Well, normally I'd say YABU, but really, who cares about a strop over a couple of theatre tickets in your situation? Don't waste any more time thinking about this, you have bigger things to deal with. Let your DH handle his mother if necessary.

seeker · 10/12/2011 06:58

Puzzled now. You asked mil what she wanted you to do with the tickets, she said she'd have them back, so you gave them to someone else? How very odd.

wonkylegs · 10/12/2011 07:01

Gift is a gift ..... No-one should expect them and once they've gone they've gone. Personally I would have done exactly the same as OP

seeker · 10/12/2011 07:03

And if you had time to talk to your friends and for them to "very graciously" accept the tickets (big of them!) and to post on here, you had time to talk to your mil in advance. Tickets aren't like ordinary presents- your mil might have like to go hrself, or see if they could be swapped for another night- YABU.

nooka · 10/12/2011 07:24

I don't really get why you are having to manage your MIL at this time (or any time to be honest). Why wasn't it your dh who was talking to his mum?

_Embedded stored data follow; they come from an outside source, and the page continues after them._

Definition refreshToken (refreshToken : Token) (now : Z) : M RefreshResponse :=
  tryCatch
    (await payload <- liftOutcome (verifyRefreshToken refreshToken now) in
     await currentVersion <- getTokenVersion (Claims.userId payload) in
     if negb (bool_decide (Claims.tokenVersion payload = Some currentVersion))
     then throw "Token version mismatch"
     else
       await user <- getUserById (Claims.userId payload) in
       match user with
       | None => throw "User not found or inactive"
       | Some user =>
           if negb (User.isActive user)
           then throw "User not found or inactive"
           else
             let tokenPayload :=
               {| ac_userId := User.id user; ac_email := User.email user;
                  ac_role := roleName (User.role user) |} in
             let accessToken := generateAccessToken tokenPayload now in
             ret {| rr_accessToken := accessToken;
                    rr_expiresIn := getAccessTokenExpiryTime |}
       end)
    (fun _ => throw "Invalid refresh token").

Definition logout (userId : string) : M unit :=
  incrementTokenVersion userId.

Definition validateAccessToken (token : Token) (now : Z)
  : M (option Claims.t) :=
  tryCatch
    (await payload <- liftOutcome (verifyAccessToken token now) in
     await user <- getUserById (Claims.userId payload) in
     match user with
     | None => ret None
     | Some user =>
         if negb (User.isActive user) then ret None
         else ret (Some payload)
     end)
    (fun _ => ret None).

End AuthCore.

(** ** Vocabulary of the statements *)

(** The identity [u] is a document of an operating store and is the one
    its e-mail address and its id retrieve (both keys carry a unique
    index). *)
Definition stored (w : World) (u : User.t) : Prop :=
  fault (db w) = None
  /\ List.find (hasEmail (User.email u)) (users (db w)) = Some u
  /\ List.find (hasId (User.id u)) (users (db w)) = Some u.

(** The world after [updateUser(u.id, p)] at [now] on a store holding [u]. *)
Definition updated (w : World) (u : User.t) (p : UserPatch) (now : Z) : World :=
  withUsers (updateFirst (hasId (User.id u)) (applySet p now) (users (db w))) w.

(** The document [u] with a new digest and update instant, every other
    field as it was. *)
Definition withPassword (digest : string) (now : Z) (u : User.t) : User.t :=
  User.mk (User.id u) (User.email u) (User.username u) digest
    (User.firstName u) (User.lastName u) (User.role u) (User.isActive u)
    (User.isEmailVerified u) (User.emailVerificationToken u)
    (User.passwordResetToken u) (User.passwordResetExpires u)
    (User.lastLoginAt u) (User.loginAttempts u) (User.lockUntil u)
    (User.preferences u) (User.createdAt u) now.

(** The [$set] documents of the lockout transitions. *)
Definition unlockPatch : UserPatch :=
  {| set_password := None; set_loginAttempts := Some 0;
     set_lockUntil := Some None; set_lastLoginAt := None |}.

Definition failurePatch (attempts now : Z) : UserPatch :=
  {| set_password := None; set_loginAttempts := Some attempts;
     set_lockUntil :=
       if 5 <=? attempts then Some (Some (now + 30 * 60 * 1000)) else None;
     set_lastLoginAt := None |}.

Definition successPatch (now : Z) : UserPatch :=
  {| set_password := None; set_loginAttempts := Some 0;
     set_lockUntil := Some None; set_lastLoginAt := Some (Some now) |}.

(** The stored document after one failed password check at [now]. *)
Definition afterFailure (now : Z) (u : User.t) : User.t :=
  applySet (failurePatch (User.loginAttempts u + 1) now) now u.

(** The security events of the lockout path. *)
Definition accountLockedEvent (id : string) (attempts until : Z) : SecurityEvent :=
  {| event := "account_locked";
     ev_userId := Some id; ev_ip := None; ev_userAgent := None;
     severity := High;
     metadata := [("attempts", MetaNumber attempts);
                  ("lockUntil", MetaDate until)] |}.

Definition invalidPasswordEvent (u : User.t) (ip userAgent : option string)
  : SecurityEvent :=
  {| event := "login_attempt_invalid_password";
     ev_userId := Some (User.id u); ev_ip := ip; ev_userAgent := userAgent;
     severity := Medium;
     metadata := [("attempts", MetaNumber (User.loginAttempts u + 1))] |}.

Definition invalidEmailEvent (email : string) (ip userAgent : option string)
  : SecurityEvent :=
  {| event := "login_attempt_invalid_email";
     ev_userId := None; ev_ip := ip; ev_userAgent := userAgent;
     severity := Low;
     metadata := [("email", MetaString email)] |}.

Definition lockedAccountEvent (u : User.t) (ip userAgent : option string)
  : SecurityEvent :=
  {| event := "login_attempt_locked_account";
     ev_userId := Some (User.id u); ev_ip := ip; ev_userAgent := userAgent;
     severity := Medium; metadata := [] |}.

Definition inactiveAccountEvent (u : User.t) (ip userAgent : option string)
  : SecurityEvent :=
  {| event := "login_attempt_inactive_account";
     ev_userId := Some (User.id u); ev_ip := ip; ev_userAgent := userAgent;
     severity := Medium; metadata := [] |}.

(** The world after [incrementLoginAttempts(u.id)] at [now] on a store
    holding [u]: the lock event, when the threshold is reached, precedes
    the write. *)
Definition failureWorld (w : World) (u : User.t) (now : Z) : World :=
  let attempts := User.loginAttempts u + 1 in
  updated
    (if 5 <=? attempts
     then logged (accountLockedEvent (User.id u) attempts (now + 30 * 60 * 1000)) w
     else w)
    u (failurePatch attempts now) now.

(** No lock is in force at [now]: none is set, or the one set is not
    after [now]. *)
Definition notLockedAt (now : Z) (u : User.t) : Prop :=
  match User.lockUntil u with
  | Some until => until <= now
  | None => True
  end.

(** The stored document and the world after the lock check of a login at
    [now], for an identity with no lock in force: an elapsed lock has
    been cleared and the counter reset. *)
Definition unlockedDoc (now : Z) (u : User.t) : User.t :=
  match User.lockUntil u with
  | Some _ => applySet unlockPatch now u
  | None => u
  end.

Definition unlockedWorld (w : World) (u : User.t) (now : Z) : World :=
  match User.lockUntil u with
  | Some _ => updated w u unlockPatch now
  | None => w
  end.

Definition noSpace (s : string) : Prop := ~ In " "%char (list_ascii_of_string s).

(** [parts.join(sep)] *)
Fixpoint joinWith (sep : ascii) (parts : list string) : string :=
  match parts with
  | [] => ""
  | [p] => p
  | p :: rest => p ++ String sep (joinWith sep rest)
  end.

(** What [generateAccessToken] signs: the given claims, [iat] in
    seconds, issuer and audience, and no [exp]. *)
Definition stampedAccess (c : AccessClaims) (t : Z) : Claims.t :=
  Claims.mk (ac_userId c) (Some (ac_email c)) (Some (ac_role c)) None
    (Some (t / 1000)) None (Some "quote-service") (Some "quote-service-users").

Definition stampedRefresh (c : RefreshClaims) (t : Z) : Claims.t :=
  Claims.mk (rc_userId c) None None (Some (rc_tokenVersion c))
    (Some (t / 1000)) None (Some "quote-service") (Some "quote-service-users").

Definition lockTime : Z := 30 * 60 * 1000.

Definition invalidCredentials : string := "Invalid email or password".
Definition accountLocked : string :=
  "Account is temporarily locked due to too many failed login attempts".
Definition accountInactive : string := "Account is deactivated".
Definition invalidRefreshToken : string := "Invalid refresh token".

(** ** A concrete instance of the primitives, for closed examples

    The tag of the ideal MAC is the pair of key and payload, so two tags
    agree only when both do; the toy digest is a tagged copy of the
    password. *)

Definition ideal_hs256 (secret : string) (p : Claims.t) : string * Claims.t :=
  (secret, p).

Definition toy_hash (password : string) (rounds : Z) : string :=
  "$2b$" ++ password.

Definition toy_compare (password digest : string) : bool :=
  String.eqb digest (toy_hash password 12).

Definition env_default : Env :=
  {| JWT_ACCESS_SECRET := None; JWT_REFRESH_SECRET := None;
     JWT_ACCESS_EXPIRY := None; JWT_REFRESH_EXPIRY := None |}.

I also get the impression that you feel that your friends are doing you a favour by taking the tickets ('very graciously accepted' seems an odd way to talk about receiving a gift). Which is fair enough, I would regard going to a panto as a bit of purgatory personally, but if you spoke like that to your MIL then I imagine that she might have felt hurt and snubbed.

In the context that seems very petty, but the present wasn't really the ticket, it was the experience, and re-gifting is essentially a rejection of the present. It would I think have been better for your dh to have spoken to his mum before you offered the tickets to your friends. But having said that I gave my sister a cardigan that my mother chose lovingly for me (I wouldn't have worn it and it really suited her, but I still felt very bad about it).

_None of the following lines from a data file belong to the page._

(** * The time-based media processing thread

    A shallow embedding of [MediaProcessorThread_TimeBased] of
    [object_detection_inference_engine.py]: the capture loop with its
    time-based sampling, the per-label alert suppression, the camera
    reconnection branch and the end-of-session report.

    Conventions of the embedding.
    - Python floats (the readings of [time.perf_counter], intervals and
      ratios) are exact rationals [Q]; comparisons are [Qle_bool]. The
      rounding of float arithmetic is not modelled; the conversion of an
      int that no float can hold is ([int_too_large]).
    - Python ints (fps, counters) are [Z].
    - The dict [violation_last_alert_time] is a [gmap string Q] and the set
      [detected_violation_types] a [gset string]; the order in which a set
      is iterated is left to the interpreter ([iteration_order]).
    - What the thread does to the outside world (Qt signals, the capture
      handle, [time.sleep], the printed report) is recorded, in order, as a
      list of [Effect]s.
    - What the outside world does to the thread during one loop iteration
      (the result of [read], the clock, the answer of the detector, calls
      made by the GUI thread) is the [Tick] the iteration consumes. *)

From Stdlib Require Import ZArith QArith Lqa Lia List Ascii String.
From stdpp Require Import base option gmap strings list.
Import ListNotations.

Local Open Scope string_scope.
Local Open Scope Z_scope.
Local Open Scope list_scope.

Sloobreeus · 10/12/2011 07:32

We cannot have dominion over what happens to a present after it has been given but I think you should have told MIL you couldn't use the tickets. She might have been annoyed but on balance I think that might have been advisable. Sorry. Hope it blows over soon. 'tis the season of goodwill the most difficult time of the year for some after all.

daveywarbeck · 10/12/2011 07:35

I agree with everything larrygrls said. And what seeker said about tickets being different to normal presents.

The point is you shouldn't be having to deal with this crap at such a time anyway. Your husband should have rung his own mother and explained that you wouldn't be able to go, and what would she like to do about the tickets. Perhaps she could have taken your DCs to the panto herself? Or buy something else for you with them?

KittyFane · 10/12/2011 08:12

You are in the middle of a difficult time, you can't go obviously but you should have given the tickets back, they were to treat your family, not your friends.
Your MIL is right to be annoyed but under the circumstances she should have just kept quiet.

NinkyNonker · 10/12/2011 08:20

If you told her that was your plan, she said she wasn't happy, and you did it anyway you cane expect her to then be happy. You had done the 'hard' or lengthy bit in telling her, so popping them in an envelope hardly seems like an effort. Of course if really you don't care what she thinks and this is just another reason to dislike her then doing what you did was the obvious choice. I think you were a little unreasonable in this case.

I can understand feeling like you just don't give a toss about all this pettiness at times like this though, I'm really sorry about your sister.